Он также знает слухи о том, что Грейнджер обворовывала не только преподавателей зельеварения, но и директорский кабинет. Да и вообще постоянно нарушала правила, дерзила окружающим и всегда упрямо делала то, что считала нужным, чтобы добиться цели.

Но неужели теперь её цель — его выздоровление, и она готова даже на поцелуи, чтобы помочь ему? Да и разве поможет это?

Драко не знает.

Он вообще не в состоянии проанализировать свои ощущения, потому что при любой мысли о Грейнджер в его голове взвивается череда образов и воспоминаний, которые доставляют боль и туманят сознание всё больше.

Однако он снова и снова настойчиво возвращается мыслями к той сцене, чувствует иногда нелепое возбуждение, а иногда злость. Порой его преследует ужас. Одной конкретной эмоции нет и, наверное, не может быть.
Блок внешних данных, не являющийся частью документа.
(* ===== verification/Format.v ===== *)
(** * Format: what a formatted system looks like

    The segments that [fla_mkfs] fills, once laid under the typed pointers, and the
    state [ready] of a system in which no pool was created yet: every pool index is
    free, every slab is in the queue of free slabs and no freelist is cached. *)
From S2P Require Import Prelude Util Freelist Hash XnvmeEnv Flexalloc PoolEntry Geometry CommandSet.
From S2P Require Import SlabList SlabCache Slab Pool.

Record ready (U : list (list Z)) (fs : flexalloc) : Prop := {
  rd_dir : dir_inv U fs;
  rd_empty : dir fs = ∅;
  rd_pools : forall i, 0 <= i < g_npools (fs_geo fs) -> free_bit (ps_freelist (fs_pools fs)) i = true;
  rd_cns : cns_fs fs;
  rd_hdrs : hdrs_ok fs;
  rd_queue : edll (headers fs) (ss_fslab_head (fs_slabs fs)) (ss_fslab_tail (fs_slabs fs))
    (seqZ 0 (g_nslabs (fs_geo fs)));
  rd_num : ss_fslab_num (fs_slabs fs) = g_nslabs (fs_geo fs);
  rd_cache : forall x, 0 <= x < g_nslabs (fs_geo fs) ->
    cache_elem fs x = Some (mk_elem None FLA_SLAB_CACHE_ELEM_STALE);
  rd_stale : forall x el, cache_elem fs x = Some el -> ce_state el = FLA_SLAB_CACHE_ELEM_STALE
}.

(** A system without a pool at index 0 and with nothing cached: [free] are the free
    slabs. *)
Record vacant (U : list (list Z)) (fs : flexalloc) (free : list Z) : Prop := {
  va_dir : dir_inv U fs;
  va_first : free_bit (ps_freelist (fs_pools fs)) 0 = true;
  va_cns : cns_fs fs;
  va_hdrs : hdrs_ok fs;
  va_queue : edll (headers fs) (ss_fslab_head (fs_slabs fs)) (ss_fslab_tail (fs_slabs fs)) free;
  va_num : Z.of_nat (length free) <= ss_fslab_num (fs_slabs fs) <= g_nslabs (fs_geo fs);
  va_cache : forall x, 0 <= x < g_nslabs (fs_geo fs) -> exists el, cache_elem fs x = Some el;
  va_stale : forall x el, cache_elem fs x = Some el -> ce_state el = FLA_SLAB_CACHE_ELEM_STALE
}.

Lemma ready_vacant U fs : ready U fs -> vacant U fs (seqZ 0 (g_nslabs (fs_geo fs))).
Proof.
  intros [D _ Hp C Hh Hq Hn Hc Hs]. pose proof (wf_range _ _ (di_flist _ _ D)). pose proof (ho_range _ Hh).
  split; try done; [apply Hp; lia|rewrite length_seqZ, Hn; lia|intros x Hx; eexists; by apply Hc].
Qed.

Section fresh.
Context {W : Type} `{E : XnvmeEnv W}.
Context (U : list (list Z)) (HU : keys_ok U).

(** Initialising a freelist leaves 32-bit words. *)
Lemma reset_loop_u32 fuel : forall fl i last fl', reset_loop fuel fl i last = Some fl' -> Forall is_u32 fl -> Forall is_u32 fl'.
Proof using.
  induction fuel as [|fuel IH]; intros fl i last fl' Hr Hu; [done|]. cbn [reset_loop] in Hr.
  destruct (i =? last); [by injection Hr as <-|]. case_decide; [|done]. eapply IH; [exact Hr|].
  apply Forall_insert; [done|]. unfold is_u32. lia.
Qed.

Lemma flist_init_u32 fl len fl' : fla_flist_init fl len = Some fl' -> is_u32 len -> Forall is_u32 fl -> Forall is_u32 fl'.
Proof using.
  unfold fla_flist_init, fla_flist_reset. destruct fl as [|x fl]; [done|]. intros Hi Hl Hu. cbn [insert list_insert lookup list_lookup mbind option_bind] in Hi.
  assert (Forall is_u32 (len :: fl)) as Hu' by (apply Forall_cons in Hu as [_ Hu]; by constructor).
  destruct (reset_loop _ _ _ _) as [fl1|] eqn:Er; [|done]. pose proof (reset_loop_u32 _ _ _ _ _ Er Hu') as H1.
  cbn [mbind option_bind] in Hi. destruct (fl1 !! 0%nat) as [l|]; [|done]. cbn [mbind option_bind] in Hi.
  case_decide; [|done]. injection Hi as <-. apply Forall_insert; [done|]. unfold is_u32.
  rewrite Z.shiftr_div_pow2 by (apply u32_range). split; [apply Z.div_pos; [lia|]|].
  - apply Z.pow_pos_nonneg; [lia|apply u32_range].
  - apply Z.div_lt_upper_bound; [apply Z.pow_pos_nonneg; [lia|apply u32_range]|].
    pose proof (Z.pow_pos_nonneg 2 (u32 (u64 (u32 (FLA_FREELIST_U32_ELEMS len) * 4 * 8 - l))) ltac:(lia) (proj1 (u32_range _))).
    nia.
Qed.

Lemma mkfs_pools_spec fs t0 : 0 < g_npools (fs_geo fs) < 2 ^ 15 ->
  1 + FLA_FREELIST_U32_ELEMS (g_npools (fs_geo fs)) <= Z.of_nat (length (ps_freelist (fs_pools fs))) ->
  tbl (ps_htbl (fs_pools fs)) = Some t0 -> Z.of_nat (length t0) = htbl_tbl_size (g_pool_sgmt (fs_geo fs)) ->
  exists fl t, fla_mkfs_pool_sgmt_init fs (fs_geo fs) =
      Some (set_pools (mk_pools fl t (mk_htbl_hdr (htbl_tbl_size (g_pool_sgmt (fs_geo fs))) 0)
              (replicate (length (ps_entries (fs_pools fs))) (mk_pool_entry 0 0 0 0 0 0 0 0 (replicate 112 0)))
              (ps_entrie_funcs (fs_pools fs))) fs) /\
    flist_wf fl (g_npools (fs_geo fs)) /\ length fl = length (ps_freelist (fs_pools fs)) /\
    (Forall is_u32 (ps_freelist (fs_pools fs)) -> Forall is_u32 fl) /\
    (forall i, 0 <= i < g_npools (fs_geo fs) -> free_bit fl i = true) /\
    tbl t = Some (replicate (Z.to_nat (htbl_tbl_size (g_pool_sgmt (fs_geo fs)))) (mk_entry FLA_HTBL_ENTRY_UNSET 0 0)).
Proof using.
  intros Hnp Hfit Ht Hlen.
  destruct (flist_init_spec _ (g_npools (fs_geo fs)) ltac:(lia) Hfit) as (fl & Hfl & Hwf & ? & Hfree).
  assert (Forall is_u32 (ps_freelist (fs_pools fs)) -> Forall is_u32 fl).
  { apply (flist_init_u32 _ _ _ Hfl). unfold is_u32. lia. }
  unfold fla_mkfs_pool_sgmt_init. rewrite Hfl. bind_step.
  rewrite Ht. bind_step. unfold fla_htbl_entries_init. rewrite decide_True by lia.
  bind_step. rewrite drop_ge, app_nil_r by lia. by do 2 eexists.
Qed.

(** A table of unset slots is empty. *)
Lemma empty_table size t : 0 < size < 2 ^ 16 ->
  tbl t = Some (replicate (Z.to_nat size) (mk_entry FLA_HTBL_ENTRY_UNSET 0 0)) ->
  tbl_size t = size -> len t = 0 -> htbl_repr U t ∅.
Proof using.
  intros Hs Ht Hsz Hl. split.
  - split; [lia|]. eexists. split; [exact Ht|].
    rewrite length_replicate, filter_occ_unset, Hsz. split; [lia|]. split; [|done]. apply tbl_inv_empty. lia.
  - unfold htbl_map, slots_map. rewrite Ht. cbn. by rewrite filter_occ_unset.
Qed.

(** [fla_pool_init] installs the default functions for the entries it is shown. *)
Lemma install_list l : forall found pools,
  (forall i, i ∈ l -> 0 <= i < Z.of_nat (length (ps_entries pools)) /\ 0 <= i < Z.of_nat (length (ps_entrie_funcs pools))) ->
  exists funcs, search_list fla_pool_initialize_entrie_func l found pools =
      Some (SearchGo found (set_entrie_funcs funcs pools)) /\
    length funcs = length (ps_entrie_funcs pools) /\
    forall i, lookupZ funcs i = if decide (i ∈ l) then Some fnc_default else lookupZ (ps_entrie_funcs pools) i.
Proof using.
  induction l as [|j l IH]; intros found pools Hl.
  - exists (ps_entrie_funcs pools). split; [by destruct pools|]. split; [done|]. intros i.
    by rewrite decide_False by apply not_elem_of_nil.
  - cbn [search_list]. destruct (Hl j) as [He Hf]; [by left|].
    set (pools1 := set_entrie_funcs (insertZ j fnc_default (ps_entrie_funcs pools)) pools).
    assert (fla_pool_initialize_entrie_func j pools = Some (0, pools1)) as ->.
    { unfold fla_pool_initialize_entrie_func, fla_pool_initialize_entrie_func_, FLA_POOL_ENTRY_STRP.
      destruct (lookupZ_is_Some _ _ He) as [e ->], (lookupZ_is_Some _ _ Hf) as [f ->]. bind_step. by rewrite Z.land_0_r. }
    bind_step. change (u32 0 =? 1) with false. change (u32 0 =? 0) with true. cbv iota.
    destruct (IH found pools1) as (funcs & -> & Hlen & Hlk).
    { intros i Hi. cbn. rewrite length_insertZ. apply Hl. by right. }
    exists funcs. split; [done|]. split; [by rewrite Hlen; cbn; rewrite length_insertZ|]. intros i. rewrite Hlk. cbn.
    destruct (decide (i ∈ l)) as [Hin|Hni]; [by rewrite decide_True by (by right)|].
    destruct (decide (j = i)) as [<-|Hne].
    + rewrite decide_True by (by left). by apply lookupZ_insertZ_eq.
    + rewrite lookupZ_insertZ_ne, decide_False; [done| |done]. intros [->|?]%elem_of_cons; done.
Qed.

(** The functions of the entries in use, as far as the search goes. *)
Definition funcs_ok (fl : list Z) (np : Z) (funcs : list fla_pool_entry_fnc) : Prop :=
  Z.of_nat (length funcs) = np /\
  forall i, 0 <= i < search_limit np -> free_bit fl i = false -> lookupZ funcs i = Some fnc_default.

(** A freelist that was formatted, or the zeros before that. *)
Definition flist_readable (fl : list Z) (np : Z) : Prop := flist_wf fl np \/ fl !! 0%nat = Some 0.

Lemma pool_init_spec w fs geo sg : 0 <= g_npools geo -> flist_readable (sg_freelist sg) (g_npools geo) ->
  Z.of_nat (length (sg_entries sg)) = g_npools geo ->
  let h := ps_htbl (fs_pools fs) in
  let htbl := mk_htbl (Some (sg_table sg)) (hh_size (sg_htbl_hdr sg)) (hh_len (sg_htbl_hdr sg))
                (stat_insert_calls h) (stat_insert_failed h) (stat_insert_tries h) in
  exists w' ok funcs err, malloc w (24 * g_npools geo) = (w', ok) /\
    fla_pool_init w fs geo sg = Some (w', set_pools (mk_pools (sg_freelist sg) htbl (sg_htbl_hdr sg) (sg_entries sg) funcs) fs, err) /\
    (if ok then err = 0 /\ Z.of_nat (length funcs) = g_npools geo /\
       (flist_wf (sg_freelist sg) (g_npools geo) -> funcs_ok (sg_freelist sg) (g_npools geo) funcs)
     else err = - ENOMEM).
Proof using.
  intros Hnp Hfl Hes h htbl. unfold fla_pool_init. destruct (malloc w (24 * g_npools geo)) as [w' ok] eqn:Em.
  fold h htbl. exists w', ok. destruct ok; [|by do 2 eexists].
  set (pools0 := mk_pools _ _ _ _ (replicate _ fnc_unset)).
  destruct Hfl as [Hwf|H0].
  - rewrite (search_wfunc_spec _ _ (g_npools geo)) by done.
    destruct (install_list (zeros (free_bit (sg_freelist sg)) 0 (Z.to_nat (search_limit (g_npools geo)))) 0 pools0)
      as (funcs & -> & Hlen & Hlk).
    { intros i [Hi _]%zeros_elem. cbn. rewrite length_replicate, Hes. unfold search_limit in Hi. flist_facts.
      pose proof (Z.div_mod (g_npools geo) 32). pose proof (Z.mod_pos_bound (g_npools geo) 32). lia. }
    cbn in Hlen. rewrite length_replicate in Hlen. exists funcs, 0. split; [done|]. split; [done|]. split; [done|].
    split; [lia|]. intros _. split; [lia|]. intros i Hi Hf. rewrite Hlk, decide_True; [done|].
    apply zeros_elem. split; [lia|done].
  - unfold fla_flist_search_wfunc. rewrite H0. bind_step.
    change (Z.land FLA_FLIST_SEARCH_EXEC_FIRST FLA_FLIST_SEARCH_EXEC_FIRST =? 0) with false. cbv iota.
    change (Z.to_nat (u32 (FLA_FREELIST_U32_ELEMS 0))) with O. cbn [search_words mbind option_bind].
    do 2 eexists. split; [done|]. split; [done|]. split; [done|]. split; [rewrite length_replicate; lia|].
    intros Hwf. pose proof (wf_len _ _ Hwf). pose proof (wf_range _ _ Hwf). assert (g_npools geo = 0) by congruence. lia.
Qed.

Lemma cache_init_spec w fs : fs_cache fs = None -> exists w' ok, malloc w (s_nslabs (fs_super fs) * 16) = (w', ok) /\
  fla_slab_cache_init w fs =
    if ok then (w', set_cache (Some (replicate (Z.to_nat (s_nslabs (fs_super fs)))
                      (mk_elem None FLA_SLAB_CACHE_ELEM_STALE))) fs, 0)
    else (w', fs, - ENOMEM).
Proof using.
  intros Hc. unfold fla_slab_cache_init. rewrite Hc.
  destruct (malloc w (s_nslabs (fs_super fs) * 16)) as [w' ok]. by exists w', ok.
Qed.

(** The parts put together. *)
Lemma ready_build fs geo fl t es fncs hs num head tail dev st super cs :
  let n := g_nslabs geo in
  fs = mk_fs dev st (Some (replicate (Z.to_nat n) (mk_elem None FLA_SLAB_CACHE_ELEM_STALE))) geo super
         (mk_pools fl t (mk_htbl_hdr (htbl_tbl_size (g_pool_sgmt geo)) 0) es fncs) (mk_slabs hs num head tail) cs ->
  cns_fs fs -> hdrs_ok fs -> edll hs head tail (seqZ 0 n) -> num = n ->
  htbl_repr U t ∅ -> flist_wf fl (g_npools geo) -> (forall i, 0 <= i < g_npools geo -> free_bit fl i = true) ->
  Z.of_nat (length es) = g_npools geo -> Z.of_nat (length fncs) = g_npools geo ->
  (forall e, e ∈ es -> Z.of_nat (length (pe_name e)) = FLA_NAME_SIZE_POOL) -> ready U fs.
Proof using HU.
  intros n -> C Hh Hq Hnum [Ht Hm] Hfl Hfree Hes Hfn Hnames. split; try done.
  - split; try done; unfold pool_entry_at; cbn.
    + intros ndx e He. apply Hnames. unfold lookupZ in He. case_match; [done|]. by eapply list_elem_of_lookup_2.
    + intros h ndx. rewrite Hm. done.
    + intros h h' ndx. rewrite Hm. done.
  - intros x Hx. unfold cache_elem. cbn in *. unfold lookupZ. destruct (Z.ltb_spec x 0); [lia|].
    apply lookup_replicate_2. unfold n. lia.
  - intros x el. unfold cache_elem. cbn. unfold lookupZ. destruct (x <? 0); [done|].
    intros [-> _]%lookup_replicate. done.
Qed.

End fresh.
Драко уже и не надеется на ясность в своей голове и душе, а лишь пытается понять, почему ничего не мешало Гермионе Грейнджер целовать его?

И значил ли тот поцелуй хоть что-то?

И значат ли его фантазии?

***

Драко подходит к окну и, увидев их, шире распахивает глаза.

Они двигаются вдали, одежда и обветренные лица мелькают между ветвей. Их двое.

Однозначно маглы.

Никакой уважающий себя волшебник ни за что не напялит такие тряпки. Одежда громадная и явно слишком тёплая для этого времени года, а за спинами висят гигантские рюкзаки. Драко, чьё знакомство с магловским миром было очень ограничено, в жизни не видел ничего подобного. Он с изумлением наблюдает за парой, которая уверенно пробирается через лес.

Оба выглядят достаточно юно, хотя их лица и обладают некоторой жесткостью. Парень, не очень высокий, но очень худой, постоянно придерживает ветки, чтобы те не ударили девушку, которая ссутулившись идёт следом и улыбается будто через силу. Драко неотрывно следит за ними, пока они не выходят на поляну перед домом.

Девушка мгновенно скидывает рюкзак, а потом внимательно смотрит вперёд, и Драко машинально отступает от окна, хоть и понимает, что она не сможет его увидеть.

Так же как и дом.

Драко завороженно глядит, как девушка потягивается и её улыбка становится более беспечной.